While the evidence that the right is an individual right is extremely strong, the precise scope of the right is a matter of considerable debate. This of course is true of all individual rights: Everyone agrees that the First Amendment, the Fourth Amendment, and other provisions secure individual rights, but reasonable minds differ on exactly what speech the First Amendment protects and exactly what searches the Fourth Amendment prohibits.
Thus, recognizing that the Second Amendment secures an individual right tells us little about most moderate gun controls, for instance background checks, waiting periods, or modest restrictions on the kinds of brands that may be marketed. I don't know how these laws should be treated; I suspect that many would be upheld, like many modest speech restrictions are upheld despite the existence of the First Amendment.

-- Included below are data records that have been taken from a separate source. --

(** C5 (as the code has it). A worker awaits [handleJobFailure] only for a
    job whose attempts equal [maxAttempts].  The handler never raises: it
    returns whatever the database, the Twilio constructor and the message
    call do, and the loop goes on.  For a recording job it marks failed the
    session rows of the job's call and user (a query that throws is logged
    and swallowed); a regeneration job gets no database update.  It emits
    [processing_failed] with the job's last error to the user's room when
    the socket server is up and the job has a user id.  It attempts the
    apology message when the job has a phone number, SMS sending is
    configured and the Twilio client can be built; a job without a phone
    number, as every regeneration job is created, gets none. *)
Theorem failure_handler_is_best_effort (env : environment) (w a : nat)
  (j : job) (fo : failure_outcomes) (s : state) :
  reachable env s →
  workers s !! w = Some (Failing a) →
  heap s !! a = Some j →
  j_attempts j = j_maxAttempts j
  ∧ j_status j = failed
  ∧ (∀ rg id, j_phoneNumber (new_regeneration_job rg id) = None)
  ∧ ∃ s1 es,
      handleJobFailure env j fo s = (Ok tt, s1)
      ∧ step env (FailureHandled w fo) s = Some (resume w s1)
      ∧ trace s1 = trace s ++ es
      ∧ (j_type j = process_recording → fo_update fo = None →
         sessions s1
         = update_status (session_of_call (j_callSid j) (j_userId j))
             "failed" (sessions s))
      ∧ (j_type j = process_recording → is_Some (fo_update fo) →
         sessions s1 = sessions s
         ∧ Log "error" "Failed to update session status:" ∈ es)
      ∧ (j_type j = regenerate_session → sessions s1 = sessions s)
      ∧ (io_up s = true → present (j_userId j) = true →
         Emit (room (j_userId j)) "processing_failed" (Some (j_id j))
           (or_else (j_sessionId j) (j_callSid j)) (j_lastError j) None ∈ es)
      ∧ (∀ phone, j_phoneNumber j = Some phone →
           present (Some phone) = true →
           sms_configured env = true → fo_twilio fo = None →
           SmsCreate phone apology (bool_decide (fo_create fo = None)) ∈ es)
      ∧ (j_phoneNumber j = None → Forall (λ e, ¬ is_sms e) es).
Proof.
  intros Hreach Hw Hl. pose proof (wf_reachable env s Hreach) as Hwf.
  destruct (wf_failing _ _ _ Hwf a) as (j' & Hl' & Hs).
  { by eapply list_elem_of_lookup_2. }
  rewrite Hl in Hl'. injection Hl' as <-.
  destruct (wf_jobs _ _ _ Hwf a j Hl) as (Hmax & _ & Hiff & _).
  split; [rewrite Hmax; by apply Hiff|]. split; [exact Hs|].
  split; [done|].
  destruct (handleJobFailure_spec env j fo s) as (s1 & es & Hrun & Hrest).
  exists s1, es. split; [exact Hrun|]. split; [|exact Hrest].
  simpl. by rewrite Hw, Hl, Hrun.
Qed.

Lemma failure_handler_is_best_effort_witness :
  reachable (production true) exhausted_recording
  ∧ workers exhausted_recording !! 0 = Some (Failing 0)
  ∧ heap exhausted_recording !! 0 = Some exhausted_job
  ∧ j_attempts exhausted_job = j_maxAttempts exhausted_job
  ∧ j_status exhausted_job = failed.
Proof.
  assert (reachable (production true) exhausted_recording) as Hreach.
  { exists [], [sample_session "s-0" "processing"], true,
      [QueueProcessingJob sample_jobData "job_1"; Settle 0 download_fails;
       Settle 0 download_fails; Settle 0 download_fails].
    vm_compute. reflexivity. }
  assert (workers exhausted_recording !! 0 = Some (Failing 0)) as Hw
    by (vm_compute; reflexivity).
  assert (heap exhausted_recording !! 0 = Some exhausted_job) as Hl
    by (vm_compute; reflexivity).
  split; [exact Hreach|]. split; [exact Hw|]. split; [exact Hl|].
  pose proof (failure_handler_is_best_effort (production true) 0 0
                exhausted_job handler_runs exhausted_recording Hreach Hw Hl)
    as Hthm.
  exact (conj (proj1 Hthm) (proj1 (proj2 Hthm))).
Defined.

(** The claim of C5 fails on the code: a regeneration job uses up its three
    attempts and is handled, yet its session keeps its status and no message
    is attempted. *)
Lemma regeneration_failure_marks_no_session :
  ∃ s,
    run (production true)
      [QueueRegenerationJob sample_regenData "regen_1";
       Settle 0 download_fails; Settle 0 download_fails;
       Settle 0 download_fails; FailureHandled 0 handler_runs]
      (boot [] [sample_session "s-1" "completed"] true)
    = Some s
    ∧ attempts_at 0 s = Some 3
    ∧ j_maxAttempts <$> heap s !! 0 = Some 3
    ∧ status_at 0 s = Some failed
    ∧ j_sessionId <$> heap s !! 0 = Some (Some "s-1")
    ∧ sessions s = [sample_session "s-1" "completed"]
    ∧ Forall (λ e, ¬ is_sms e) (trace s).
Proof.
  eexists. split; [vm_compute; reflexivity|].
  repeat split; try reflexivity. no_sms.
Qed.

(** ** A composer that throws *)

Lemma generateMusic_agents_answer (now_iso : string) (now_ms : Z)
  (musicalAnalysis : json) (t : transcription) (o : agent_outcomes)
  (analysis genre arrangement : json) :
  musicalAnalysis ≠ JNull → analysis ≠ JNull →
  prompts_render t analysis →
  ao_analyst o = Ok analysis →
  ao_specialist o = Ok genre →
  ao_director o = Ok arrangement →
  generateMusic now_iso now_ms musicalAnalysis t o
  = generation_result now_iso now_ms analysis
      (runChordComposer analysis (ao_composer o)) genre arrangement.
Proof.
  intros Hma Ha (Hdur & Hconf & Hgenre) Han Hsp Hdi.
  unfold generateMusic, generateMusic_try, runMusicAnalyst,
    runGenreSpecialist, runArrangementDirector, analyst_prompt, interpolate.
  rewrite Han, Hsp, Hdi, Hdur, Hconf.
  destruct (get_prop_not_null musicalAnalysis "tempo" Hma) as (v & ->).
  unfold mbind, result_bind. cbn beta iota.
  destruct (primaryGenre analysis) as [g|msg] eqn:Hg.
  - rewrite (Hgenre g eq_refl). reflexivity.
  - unfold primaryGenre in Hg.
    destruct (get_prop_not_null analysis "genres" Ha) as (gs & Hgs).
    rewrite Hgs in Hg. discriminate Hg.
Qed.

(** C8 (as the code has it). When the composer throws while the analyst, the
    specialist and the director answer and the prompts built outside a
    [try] can be built ([prompts_render]: the duration and the confidence of
    the transcription and the genre the specialist adapts for convert to
    strings), [generateMusic] returns their answers with the default
    progression C, Am, F, G and its chord notes in place of the composer's,
    and a recording job whose other stages succeed is completed.  The result
    carries no fallback marker: it has no [source] field, its analysis is
    the analyst's answer as it came, and it is the very result of a run
    whose composer answers with the default progression.
    ([source: 'fallback'] is set by [getFallbackMusicData], which runs when
    the body of [generateMusic] itself throws: on a [null] analysis, or on
    a prompt that cannot be built.) *)
Theorem composer_failure_uses_default_progression (env : environment)
  (w a : nat) (j : job) (o : job_outcomes) (sid msg : string)
  (files analysis genre arrangement : json) (t : transcription) (s : state) :
  reachable env s →
  workers s !! w = Some (Running a) →
  heap s !! a = Some j →
  j_type j = process_recording →
  stages_succeed (jo_pipeline o) sid files →
  analyzeMusicalElements (po_analyze (jo_pipeline o)) ≠ JNull →
  ao_analyst (po_agents (jo_pipeline o)) = Ok analysis →
  analysis ≠ JNull →
  prompts_render t analysis →
  ao_composer (po_agents (jo_pipeline o)) = Throw msg →
  ao_specialist (po_agents (jo_pipeline o)) = Ok genre →
  ao_director (po_agents (jo_pipeline o)) = Ok arrangement →
  generated_music (jo_pipeline o) t
  = generation_result (po_now_iso (jo_pipeline o)) (po_now_ms (jo_pipeline o))
      analysis default_progression genre arrangement
  ∧ get_prop default_progression "primaryProgression"
    = Ok (Some (strs ["C"; "Am"; "F"; "G"]))
  ∧ get_prop default_progression "chordNotes"
    = Ok (Some (JObj [("C", strs ["C4"; "E4"; "G4"]);
                      ("Am", strs ["A3"; "C4"; "E4"]);
                      ("F", strs ["F3"; "A3"; "C4"]);
                      ("G", strs ["G3"; "B3"; "D4"])]))
  ∧ get_prop (generated_music (jo_pipeline o) t) "source" = Ok None
  ∧ get_prop (generated_music (jo_pipeline o) t) "analysis" = Ok (Some analysis)
  ∧ get_prop default_progression "source" = Ok None
  ∧ generated_music (jo_pipeline o) t
    = generateMusic (po_now_iso (jo_pipeline o)) (po_now_ms (jo_pipeline o))
        (analyzeMusicalElements (po_analyze (jo_pipeline o))) t
        (with_composer (Ok default_progression) (po_agents (jo_pipeline o)))
  ∧ ∃ s',
      step env (Settle w o) s = Some s'
      ∧ status_at a s' = Some completed
      ∧ attempts_at a s' = Some (j_attempts j).
Proof.
  intros Hreach Hw Hl Htype Hok Hma Han Ha Hpr Hco Hsp Hdi.
  assert (generated_music (jo_pipeline o) t
          = generation_result (po_now_iso (jo_pipeline o))
              (po_now_ms (jo_pipeline o)) analysis default_progression genre
              arrangement) as Hresult.
  { unfold generated_music.
    rewrite (generateMusic_agents_answer _ _ _ t _ analysis genre arrangement
               Hma Ha Hpr Han Hsp Hdi).
    by rewrite Hco. }
  split; [exact Hresult|]. split; [reflexivity|]. split; [reflexivity|].
  rewrite Hresult. split; [reflexivity|]. split; [reflexivity|].
  split; [reflexivity|]. split.
  - symmetry.
    by apply (generateMusic_agents_answer _ _ _ t
                (with_composer (Ok default_progression) _) analysis genre
                arrangement).
  - destruct (settle_completes env w a j o sid files s
                (wf_reachable env s Hreach) Hw Hl Htype Hok)
      as (s' & _ & Hstep & Hst & Hat & _).
    by exists s'.
Qed.

Lemma composer_failure_uses_default_progression_witness :
  reachable (production true) one_job_running
  ∧ stages_succeed (jo_pipeline composer_fails) "s-1" sample_files
  ∧ ao_composer (po_agents (jo_pipeline composer_fails)) = Throw "429 rate limit"
  ∧ get_prop (generated_music (jo_pipeline composer_fails) sample_transcription)
      "source" = Ok None
  ∧ ∃ s',
      step (production true) (Settle 0 composer_fails) one_job_running
      = Some s'
      ∧ status_at 0 s' = Some completed
      ∧ attempts_at 0
          s' = Some (j_attempts
                       (with_status processing
                          (new_processing_job sample_jobData "job_1"))).
Proof.
  assert (reachable (production true) one_job_running) as Hreach
    by apply one_job_running_reachable.
  assert (stages_succeed (jo_pipeline composer_fails) "s-1" sample_files)
    as Hok by apply stages_succeed_sample.
  assert (sample_analysis ≠ JNull) as Hma by discriminate.
  assert (JObj [("tempo", JNum (inject_Z 96)); ("key", JStr "G");
                ("scale", JStr "major")] ≠ JNull) as Ha by discriminate.
  assert (prompts_render sample_transcription
            (JObj [("tempo", JNum (inject_Z 96)); ("key", JStr "G");
                   ("scale", JStr "major")])) as Hpr.
  { split; [reflexivity|]. split; [reflexivity|].
    intros g Hg. vm_compute in Hg. injection Hg as <-. reflexivity. }
  split; [exact Hreach|]. split; [exact Hok|]. split; [reflexivity|].
  pose proof (composer_failure_uses_default_progression (production true) 0 0
                (with_status processing
                   (new_processing_job sample_jobData "job_1"))
                composer_fails "s-1" "429 rate limit" sample_files _ _ _
                sample_transcription one_job_running Hreach eq_refl eq_refl
                eq_refl Hok Hma eq_refl Ha Hpr eq_refl eq_refl eq_refl)
    as Hthm.
  exact (conj (proj1 (proj2 (proj2 (proj2 Hthm))))
              (proj2 (proj2 (proj2 (proj2 (proj2 (proj2 (proj2 Hthm)))))))).
Defined.

(** The claim of C8 fails on the code: the composer throws, the job is
    completed, and the generation result has no [source] field, no [source]
    in its analysis or its chords, and equals the result of a run in which
    the composer answered with the default progression. *)
Lemma composer_fallback_leaves_no_marker :
  let music :=
    generated_music (jo_pipeline composer_fails) sample_transcription in
  ao_composer (po_agents (jo_pipeline composer_fails)) = Throw "429 rate limit"
  ∧ get_prop music "chords" = Ok (Some default_progression)
  ∧ get_prop music "source" = Ok None
  ∧ Forall (λ part, ∃ v, get_prop music part = Ok (Some v)
                         ∧ get_prop v "source" = Ok None)
      ["analysis"; "chords"; "genre"; "arrangement"]
  ∧ music
    = generated_music
        (pipeline (Ok sample_audio) (Ok default_progression) None)
        sample_transcription
  ∧ ∃ s,
      run (production true)
        [QueueProcessingJob sample_jobData "job_1"; Settle 0 composer_fails]
        (boot [] [] true) = Some s
      ∧ status_at 0 s = Some completed.
Proof.
  cbv zeta. split; [reflexivity|]. split; [vm_compute; reflexivity|].
  split; [vm_compute; reflexivity|]. split.
  - repeat (constructor; [eexists; split; vm_compute; reflexivity|]).
    constructor.
  - split; [vm_compute; reflexivity|].
    eexists. split; [vm_compute; reflexivity|]. reflexivity.
Qed.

But our concern about these problems can't blind us to the clear verdict of the constitutional text and the constitutional history: The Framers of the Bill of Rights (and of the Fourteenth Amendment saw the right to keep and bear arms as an individual right, entitled to the same sort of dignity and protection as the freedom of speech, the privacy of the home, the right to trial by jury, and our other constitutionally secured protections.
As the Court said when defending another often unpopular right -- the privilege against self-incrimination --
If it be thought that [a right] is outmoded in the conditions of this modern age, then the thing to do is to take it out of the Constitution [by constitutional amendment], not to whittle it down by the subtle encroachments of judicial opinion.
Constitutional rights may be respected, repealed, or modified; but they must never be ignored.